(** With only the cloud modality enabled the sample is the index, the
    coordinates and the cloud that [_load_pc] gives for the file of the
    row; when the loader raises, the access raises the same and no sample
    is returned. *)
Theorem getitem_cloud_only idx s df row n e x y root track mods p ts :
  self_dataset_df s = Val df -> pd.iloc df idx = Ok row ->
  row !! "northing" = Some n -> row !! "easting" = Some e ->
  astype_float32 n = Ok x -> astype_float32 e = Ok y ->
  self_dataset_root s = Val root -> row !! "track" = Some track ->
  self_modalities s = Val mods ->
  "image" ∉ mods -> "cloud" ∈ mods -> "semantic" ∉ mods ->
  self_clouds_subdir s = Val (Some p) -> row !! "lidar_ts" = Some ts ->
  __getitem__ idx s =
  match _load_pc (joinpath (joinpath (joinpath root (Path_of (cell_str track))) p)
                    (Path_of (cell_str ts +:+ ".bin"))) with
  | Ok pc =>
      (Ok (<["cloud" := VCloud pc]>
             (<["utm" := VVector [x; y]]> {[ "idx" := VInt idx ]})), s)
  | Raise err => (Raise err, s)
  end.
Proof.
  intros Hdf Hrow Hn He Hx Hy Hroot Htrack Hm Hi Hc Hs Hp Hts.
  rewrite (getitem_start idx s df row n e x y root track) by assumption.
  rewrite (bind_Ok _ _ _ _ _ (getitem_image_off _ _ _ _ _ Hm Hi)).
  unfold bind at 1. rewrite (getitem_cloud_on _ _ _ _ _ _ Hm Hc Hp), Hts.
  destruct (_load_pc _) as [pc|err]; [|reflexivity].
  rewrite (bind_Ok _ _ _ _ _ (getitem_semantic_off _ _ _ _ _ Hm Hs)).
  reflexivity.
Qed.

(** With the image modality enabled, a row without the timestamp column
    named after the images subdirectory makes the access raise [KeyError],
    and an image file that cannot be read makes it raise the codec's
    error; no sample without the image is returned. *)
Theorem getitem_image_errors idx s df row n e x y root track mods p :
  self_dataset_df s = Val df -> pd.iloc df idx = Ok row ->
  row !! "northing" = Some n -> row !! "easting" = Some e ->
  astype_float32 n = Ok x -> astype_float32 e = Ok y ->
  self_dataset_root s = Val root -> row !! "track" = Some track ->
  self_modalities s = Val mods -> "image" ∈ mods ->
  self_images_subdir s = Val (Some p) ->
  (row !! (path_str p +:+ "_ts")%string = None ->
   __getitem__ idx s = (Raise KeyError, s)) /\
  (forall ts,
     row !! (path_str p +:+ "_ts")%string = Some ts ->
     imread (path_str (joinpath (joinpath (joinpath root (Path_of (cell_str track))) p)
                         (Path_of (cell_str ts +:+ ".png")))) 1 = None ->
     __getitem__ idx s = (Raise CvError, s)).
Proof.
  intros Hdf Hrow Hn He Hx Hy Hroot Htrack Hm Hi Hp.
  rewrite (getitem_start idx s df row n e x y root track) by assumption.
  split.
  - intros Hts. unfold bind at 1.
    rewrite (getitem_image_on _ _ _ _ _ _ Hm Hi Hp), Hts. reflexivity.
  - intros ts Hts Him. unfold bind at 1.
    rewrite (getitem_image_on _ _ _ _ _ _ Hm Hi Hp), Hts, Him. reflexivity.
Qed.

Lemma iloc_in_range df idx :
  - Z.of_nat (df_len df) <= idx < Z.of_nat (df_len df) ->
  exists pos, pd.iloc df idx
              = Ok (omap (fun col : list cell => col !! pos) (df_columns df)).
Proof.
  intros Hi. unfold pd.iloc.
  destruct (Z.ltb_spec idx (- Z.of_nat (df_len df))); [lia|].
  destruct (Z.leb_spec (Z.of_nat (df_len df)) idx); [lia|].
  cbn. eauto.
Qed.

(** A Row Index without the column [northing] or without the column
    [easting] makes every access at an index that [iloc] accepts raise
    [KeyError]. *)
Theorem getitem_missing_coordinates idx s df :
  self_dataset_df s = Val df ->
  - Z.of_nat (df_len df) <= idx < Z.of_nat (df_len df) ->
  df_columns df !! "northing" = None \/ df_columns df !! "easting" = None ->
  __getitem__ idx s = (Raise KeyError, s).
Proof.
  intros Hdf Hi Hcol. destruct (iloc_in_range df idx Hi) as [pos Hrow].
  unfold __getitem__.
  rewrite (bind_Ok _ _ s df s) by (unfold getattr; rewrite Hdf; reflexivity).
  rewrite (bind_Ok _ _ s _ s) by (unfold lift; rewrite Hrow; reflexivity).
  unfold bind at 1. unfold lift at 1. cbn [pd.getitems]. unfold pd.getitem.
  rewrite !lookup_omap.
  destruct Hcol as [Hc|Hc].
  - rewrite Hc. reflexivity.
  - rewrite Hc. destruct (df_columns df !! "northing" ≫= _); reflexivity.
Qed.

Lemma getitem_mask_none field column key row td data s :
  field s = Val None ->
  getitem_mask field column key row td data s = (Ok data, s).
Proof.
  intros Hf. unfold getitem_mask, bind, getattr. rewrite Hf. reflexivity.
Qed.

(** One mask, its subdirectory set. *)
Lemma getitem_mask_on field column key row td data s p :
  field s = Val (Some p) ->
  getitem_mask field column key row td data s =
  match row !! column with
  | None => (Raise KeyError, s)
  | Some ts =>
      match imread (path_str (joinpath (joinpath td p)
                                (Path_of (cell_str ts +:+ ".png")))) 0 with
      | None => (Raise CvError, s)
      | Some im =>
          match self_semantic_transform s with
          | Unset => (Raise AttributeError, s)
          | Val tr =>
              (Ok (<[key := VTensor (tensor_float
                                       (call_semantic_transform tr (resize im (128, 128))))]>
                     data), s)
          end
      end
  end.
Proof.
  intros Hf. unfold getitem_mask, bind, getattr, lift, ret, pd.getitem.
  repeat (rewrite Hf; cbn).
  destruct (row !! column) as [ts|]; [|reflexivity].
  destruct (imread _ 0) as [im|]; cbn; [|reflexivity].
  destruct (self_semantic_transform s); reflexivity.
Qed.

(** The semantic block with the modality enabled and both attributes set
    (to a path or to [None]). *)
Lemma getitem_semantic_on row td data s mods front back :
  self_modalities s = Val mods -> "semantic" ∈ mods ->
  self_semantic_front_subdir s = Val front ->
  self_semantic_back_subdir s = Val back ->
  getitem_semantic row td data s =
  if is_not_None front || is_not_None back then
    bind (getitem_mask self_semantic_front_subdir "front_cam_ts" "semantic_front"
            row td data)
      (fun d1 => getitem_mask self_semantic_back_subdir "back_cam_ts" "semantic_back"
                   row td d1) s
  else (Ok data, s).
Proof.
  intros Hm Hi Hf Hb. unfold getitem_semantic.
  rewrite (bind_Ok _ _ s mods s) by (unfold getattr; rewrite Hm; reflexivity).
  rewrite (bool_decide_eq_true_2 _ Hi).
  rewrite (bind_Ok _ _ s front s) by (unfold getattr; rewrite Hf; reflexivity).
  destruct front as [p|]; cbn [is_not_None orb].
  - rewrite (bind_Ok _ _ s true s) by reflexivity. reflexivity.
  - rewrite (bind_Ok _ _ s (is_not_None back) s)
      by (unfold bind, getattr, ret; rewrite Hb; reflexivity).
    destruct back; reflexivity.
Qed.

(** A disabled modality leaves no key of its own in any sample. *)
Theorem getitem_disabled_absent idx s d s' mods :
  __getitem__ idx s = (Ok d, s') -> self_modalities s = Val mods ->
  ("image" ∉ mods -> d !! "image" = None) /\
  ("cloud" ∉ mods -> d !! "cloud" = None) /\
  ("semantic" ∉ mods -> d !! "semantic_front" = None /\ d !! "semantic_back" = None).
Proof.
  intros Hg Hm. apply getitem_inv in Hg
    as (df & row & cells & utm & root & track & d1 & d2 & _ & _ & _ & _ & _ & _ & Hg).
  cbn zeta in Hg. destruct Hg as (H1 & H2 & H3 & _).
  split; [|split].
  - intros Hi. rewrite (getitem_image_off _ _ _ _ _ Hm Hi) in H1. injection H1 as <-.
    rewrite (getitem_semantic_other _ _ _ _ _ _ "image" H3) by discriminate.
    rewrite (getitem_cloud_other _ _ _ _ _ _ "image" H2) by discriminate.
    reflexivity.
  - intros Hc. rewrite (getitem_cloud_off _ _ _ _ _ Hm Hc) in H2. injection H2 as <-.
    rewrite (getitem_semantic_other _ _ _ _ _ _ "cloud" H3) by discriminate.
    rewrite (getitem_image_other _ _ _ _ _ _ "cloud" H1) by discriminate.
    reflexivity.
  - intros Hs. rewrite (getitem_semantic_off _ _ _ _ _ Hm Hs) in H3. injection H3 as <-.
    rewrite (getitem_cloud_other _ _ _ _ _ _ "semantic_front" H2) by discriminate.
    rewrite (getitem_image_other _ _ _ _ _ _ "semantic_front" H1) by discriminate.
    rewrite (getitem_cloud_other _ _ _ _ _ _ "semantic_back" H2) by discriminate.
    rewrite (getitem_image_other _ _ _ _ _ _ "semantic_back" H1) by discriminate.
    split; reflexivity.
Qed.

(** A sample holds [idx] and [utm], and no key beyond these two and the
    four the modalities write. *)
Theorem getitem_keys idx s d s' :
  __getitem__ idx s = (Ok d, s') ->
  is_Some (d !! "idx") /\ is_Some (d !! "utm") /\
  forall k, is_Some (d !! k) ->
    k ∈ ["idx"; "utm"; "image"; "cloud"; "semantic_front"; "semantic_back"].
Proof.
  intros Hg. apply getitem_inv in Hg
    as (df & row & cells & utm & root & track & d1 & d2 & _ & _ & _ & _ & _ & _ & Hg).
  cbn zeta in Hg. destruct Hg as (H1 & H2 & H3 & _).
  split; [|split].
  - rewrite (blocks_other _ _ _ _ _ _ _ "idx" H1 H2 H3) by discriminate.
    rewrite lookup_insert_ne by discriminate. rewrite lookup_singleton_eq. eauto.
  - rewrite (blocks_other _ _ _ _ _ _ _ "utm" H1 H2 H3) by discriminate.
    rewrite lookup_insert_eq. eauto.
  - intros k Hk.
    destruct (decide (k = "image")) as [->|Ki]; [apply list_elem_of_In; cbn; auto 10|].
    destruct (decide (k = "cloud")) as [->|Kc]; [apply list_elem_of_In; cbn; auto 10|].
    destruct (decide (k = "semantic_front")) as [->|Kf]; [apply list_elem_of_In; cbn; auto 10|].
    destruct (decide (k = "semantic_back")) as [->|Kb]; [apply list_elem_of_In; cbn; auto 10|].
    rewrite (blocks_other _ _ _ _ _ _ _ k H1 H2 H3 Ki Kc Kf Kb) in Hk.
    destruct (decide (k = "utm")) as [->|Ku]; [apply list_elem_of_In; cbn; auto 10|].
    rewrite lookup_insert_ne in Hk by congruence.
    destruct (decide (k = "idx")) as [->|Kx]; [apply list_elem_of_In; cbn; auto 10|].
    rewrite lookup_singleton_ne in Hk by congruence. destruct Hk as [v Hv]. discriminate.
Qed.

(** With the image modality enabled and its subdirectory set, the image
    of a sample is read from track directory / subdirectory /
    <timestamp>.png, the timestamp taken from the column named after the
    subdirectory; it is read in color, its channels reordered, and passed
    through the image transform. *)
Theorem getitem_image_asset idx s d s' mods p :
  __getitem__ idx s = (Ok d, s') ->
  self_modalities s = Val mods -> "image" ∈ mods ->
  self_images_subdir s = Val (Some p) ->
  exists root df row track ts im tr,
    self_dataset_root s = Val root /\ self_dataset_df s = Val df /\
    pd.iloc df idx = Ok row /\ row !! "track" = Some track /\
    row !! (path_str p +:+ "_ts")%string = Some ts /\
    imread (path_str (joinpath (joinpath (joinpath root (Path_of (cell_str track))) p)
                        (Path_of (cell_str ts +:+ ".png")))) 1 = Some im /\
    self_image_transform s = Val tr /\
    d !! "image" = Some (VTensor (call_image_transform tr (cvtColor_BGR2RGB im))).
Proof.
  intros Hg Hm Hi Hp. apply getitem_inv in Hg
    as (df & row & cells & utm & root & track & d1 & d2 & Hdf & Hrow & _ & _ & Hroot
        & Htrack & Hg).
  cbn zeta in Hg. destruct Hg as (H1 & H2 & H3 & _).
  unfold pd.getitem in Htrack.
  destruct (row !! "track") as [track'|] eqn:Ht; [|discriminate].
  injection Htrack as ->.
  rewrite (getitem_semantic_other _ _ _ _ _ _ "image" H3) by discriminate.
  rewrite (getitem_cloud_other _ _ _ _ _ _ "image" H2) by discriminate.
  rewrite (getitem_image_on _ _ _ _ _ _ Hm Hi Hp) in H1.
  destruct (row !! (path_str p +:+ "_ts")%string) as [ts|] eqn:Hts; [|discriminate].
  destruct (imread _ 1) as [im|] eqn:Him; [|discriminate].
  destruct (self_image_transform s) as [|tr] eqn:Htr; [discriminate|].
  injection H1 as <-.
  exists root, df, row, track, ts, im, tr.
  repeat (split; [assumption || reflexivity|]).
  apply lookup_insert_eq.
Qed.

▬▬▬▬▬▬

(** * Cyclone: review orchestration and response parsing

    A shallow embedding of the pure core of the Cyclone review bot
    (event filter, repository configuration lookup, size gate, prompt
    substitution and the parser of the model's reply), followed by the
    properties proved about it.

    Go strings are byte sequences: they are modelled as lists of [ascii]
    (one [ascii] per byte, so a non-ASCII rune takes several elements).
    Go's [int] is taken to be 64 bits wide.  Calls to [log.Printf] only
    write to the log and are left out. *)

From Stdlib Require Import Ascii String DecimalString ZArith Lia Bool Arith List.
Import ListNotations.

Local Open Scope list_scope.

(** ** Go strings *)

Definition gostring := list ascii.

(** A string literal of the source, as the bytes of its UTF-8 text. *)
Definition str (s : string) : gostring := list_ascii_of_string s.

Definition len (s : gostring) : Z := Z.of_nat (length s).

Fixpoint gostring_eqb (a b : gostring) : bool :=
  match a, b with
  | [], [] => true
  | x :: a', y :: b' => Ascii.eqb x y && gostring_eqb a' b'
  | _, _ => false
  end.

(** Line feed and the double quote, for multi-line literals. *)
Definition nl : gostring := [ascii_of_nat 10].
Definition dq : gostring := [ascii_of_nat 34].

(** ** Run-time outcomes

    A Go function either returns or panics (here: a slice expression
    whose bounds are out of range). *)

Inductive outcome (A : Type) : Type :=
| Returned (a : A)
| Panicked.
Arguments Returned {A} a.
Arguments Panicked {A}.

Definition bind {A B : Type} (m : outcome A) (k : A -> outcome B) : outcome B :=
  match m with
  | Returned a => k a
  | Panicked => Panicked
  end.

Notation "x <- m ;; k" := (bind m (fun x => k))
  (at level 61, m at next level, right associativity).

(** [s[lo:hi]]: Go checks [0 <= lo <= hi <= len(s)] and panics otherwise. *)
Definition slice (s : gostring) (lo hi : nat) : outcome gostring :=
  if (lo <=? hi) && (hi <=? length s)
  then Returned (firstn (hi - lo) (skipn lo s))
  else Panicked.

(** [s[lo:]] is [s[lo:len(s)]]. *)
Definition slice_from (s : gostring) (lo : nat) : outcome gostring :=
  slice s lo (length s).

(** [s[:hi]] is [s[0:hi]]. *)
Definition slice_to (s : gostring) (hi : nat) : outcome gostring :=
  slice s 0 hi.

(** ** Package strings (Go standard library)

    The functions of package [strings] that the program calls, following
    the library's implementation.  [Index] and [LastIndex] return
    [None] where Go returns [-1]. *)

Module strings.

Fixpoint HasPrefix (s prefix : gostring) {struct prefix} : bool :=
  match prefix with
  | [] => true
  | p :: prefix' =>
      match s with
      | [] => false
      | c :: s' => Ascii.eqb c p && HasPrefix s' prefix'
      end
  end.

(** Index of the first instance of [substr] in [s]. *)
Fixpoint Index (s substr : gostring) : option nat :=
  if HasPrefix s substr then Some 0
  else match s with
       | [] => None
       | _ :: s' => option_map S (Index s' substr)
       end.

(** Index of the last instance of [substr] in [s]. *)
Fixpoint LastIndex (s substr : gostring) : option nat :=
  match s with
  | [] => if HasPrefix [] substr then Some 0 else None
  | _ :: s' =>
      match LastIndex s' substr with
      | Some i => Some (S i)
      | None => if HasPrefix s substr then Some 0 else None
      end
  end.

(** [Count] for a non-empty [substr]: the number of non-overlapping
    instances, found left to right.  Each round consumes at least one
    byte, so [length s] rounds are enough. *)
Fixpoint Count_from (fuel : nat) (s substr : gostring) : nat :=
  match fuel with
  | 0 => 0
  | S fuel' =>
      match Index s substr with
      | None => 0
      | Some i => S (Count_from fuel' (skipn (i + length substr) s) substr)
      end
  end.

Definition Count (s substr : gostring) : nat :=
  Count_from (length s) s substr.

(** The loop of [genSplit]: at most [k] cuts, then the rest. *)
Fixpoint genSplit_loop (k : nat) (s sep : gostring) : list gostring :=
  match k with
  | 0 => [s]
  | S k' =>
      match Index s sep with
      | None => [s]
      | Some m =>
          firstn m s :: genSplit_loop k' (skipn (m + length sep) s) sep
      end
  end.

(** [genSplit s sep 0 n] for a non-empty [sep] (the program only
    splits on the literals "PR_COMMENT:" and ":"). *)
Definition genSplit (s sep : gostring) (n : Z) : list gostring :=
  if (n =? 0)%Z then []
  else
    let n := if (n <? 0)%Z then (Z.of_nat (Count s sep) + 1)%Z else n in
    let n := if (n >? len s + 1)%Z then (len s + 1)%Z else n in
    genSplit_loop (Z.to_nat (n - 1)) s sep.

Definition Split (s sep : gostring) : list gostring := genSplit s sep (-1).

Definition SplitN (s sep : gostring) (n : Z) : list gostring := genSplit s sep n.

▬▬▬▬▬▬

* _Assigned task_: Please find the lines in the data that contain the word "library" and copy them.

* _Completed exercise_:
(** ** Package strings (Go standard library)
    the library's implementation.  [Index] and [LastIndex] return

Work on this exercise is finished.